Where, mighty Susa, where thy powers,
To wield the warrior's arms, and guard thy regal towers?
Crush'd beneath the assailing foe
Her golden head must Cissia bend;
While her pale virgins, frantic with despair,
Through all her streets awake the voice of wo;
And flying with their bosoms bare,
Their purfled stoles in anguish rend:
For all her youth in martial pride,
Like bees that, clust'ring round their king,
Their dark imbodied squadrons bring,
Attend their sceptred monarch's side,
And stretch across the watery way
From shore to shore their long array.
The Persian dames, with many a tender fear,
In grief's sad vigils keep the midnight hour;
Shed on the widow'd couch the streaming tear,
And the long absence of their loves deplore.

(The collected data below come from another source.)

(** The [change] handlers of the two mode radio buttons; [checked] is the
    button's own [checked] property when the event is delivered. *)
Definition modeOrtho_change (checked : bool) (w : World) : World :=
  if checked
  then
    let w := on_st (set_mode ortho) w in
    let w := updateUIState w in
    let w := uploadViewProj w in
    markDirty w
  else w.

Definition modePersp_change (checked : bool) (w : World) : World :=
  if checked
  then
    let w := on_st (set_mode persp) w in
    let w := updateUIState w in
    let w := uploadViewProj w in
    markDirty w
  else w.

(** The [click] handler of the reset button; [modeOrtho_checked] is
    [modeOrtho.checked]. *)
Definition reset_click (modeOrtho_checked : bool) (w : World) : World :=
  let w := on_st (set_cx 0) w in
  let w := on_st (set_cy 0) w in
  let w := on_st (set_ang 0) w in
  let w := on_st (set_mode (if modeOrtho_checked then ortho else persp)) w in
  let w := on_st (set_zoom 1.0) w in
  let w := on_st (set_fovDeg 60) w in
  let w := on_st (set_cz 3.0) w in
  let w := updateUIState w in
  let w := uploadViewProj w in
  markDirty w.

(** [resize()], at the backing-store size [nw] x [nh] computed from the
    window and the device pixel ratio. *)
Definition resize (nw nh : Z) (w : World) : World :=
  let w :=
    if negb (canvas_width (host w) =? nw)%Z || negb (canvas_height (host w) =? nh)%Z
    then
      let w := on_host (set_canvas nw nh) w in
      let w := uploadViewProj w in
      markDirty w
    else w in
  updateUIState w.

(** [initProgram()]; [ok] tells whether both shaders compile and the
    program links.  When they do not, the error is thrown before anything
    is written.  The new program is put in use; its uniforms have not
    been set yet. *)
Definition initProgram (ok : bool) (w : World) : option World :=
  if ok
  then
    let p := gl_programs (host w) in
    let w := on_host (set_gl_programs (S p)) w in
    let w := on_host (set_gl_program (Some p)) w in
    let w := on_host (set_gl_uViewProj None) w in
    let w := on_st (set_program (Some p)) w in
    Some (on_st (set_uniforms (Some
      {| color := "uColor"; model := "uModel";
         viewProj := "uViewProj"; pointSize := "uPointSize" |})) w)
  else None.

Definition initGL (ok : bool) (w : World) : option World :=
  match initProgram ok w with
  | None => None
  | Some w =>
      let w := initGeometry w in
      let w := uploadViewProj w in
      Some (markDirty w)
  end.

(** What a lost context takes with it: the vertex arrays and their
    buffers, the program in use and the values of its uniforms. *)
Definition lose_context (e : Host) : Host :=
  set_gl_uViewProj None (set_gl_program None (set_gl_vertex_arrays [] e)).

(** The [webglcontextlost] event: the context is lost, then the handler
    cancels the requested callback.  [webglcontextrestored]: the handler
    runs on the restored, empty context. *)
Definition on_contextlost (w : World) : World :=
  on_host (cancelAnimationFrame (_raf (st w))) (on_host lose_context w).

Definition on_contextrestored (ok : bool) (w : World) : option World :=
  match initGL ok w with
  | None => None
  | Some w => Some (markDirty w)
  end.

End UI.

(** ** Everything that can happen to the program *)

Inductive Control := CX | CY | ANGLE | ZOOM | FOV | CAMZ.

Definition apply_of (c : Control) : R -> State -> State :=
  match c with
  | CX => apply_cx
  | CY => apply_cy
  | ANGLE => apply_ang
  | ZOOM => apply_zoom
  | FOV => apply_fov
  | CAMZ => apply_camz
  end.

Inductive Event :=
| Input (c : Control) (v : R)        (* an [input] event, or the first [push] *)
| ModeOrthoChange (checked : bool)
| ModePerspChange (checked : bool)
| ResetClick (modeOrtho_checked : bool)
| Resize (nw nh : Z)
| KickOff (ok : bool)                (* the top-level [initGL()] *)
| ContextLost
| ContextRestored (ok : bool)
| AnimationFrame.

Each lonely matron feels her pensive breast
Throb with desire, with aching fondness glow,
Since in bright arms her daring warrior dress'd
Left her to languish in her love-lorn wo.
Now, ye grave Persians, that your honour'd seats
Hold in this ancient house, with prudent care
And deep deliberation, so the state
Requires, consult we, pond'ring the event
Of this great war, which our imperial lord,
The mighty Xerxes from Darius sprung,
The stream of whose rich blood flows in our veins,
Leads against Greece; whether his arrowy shower
Shot from the strong-braced bow, or the huge spear
High brandish'd, in the deathful field prevails.
But see, the monarch's mother: like the gods
Her lustre blazes on our eyes: my queen,
Prostrate I fall before her: all advance

With reverence, and in duteous phrase address her, ATOSSA enters
with her retinue. The Elders do their obeisance to her.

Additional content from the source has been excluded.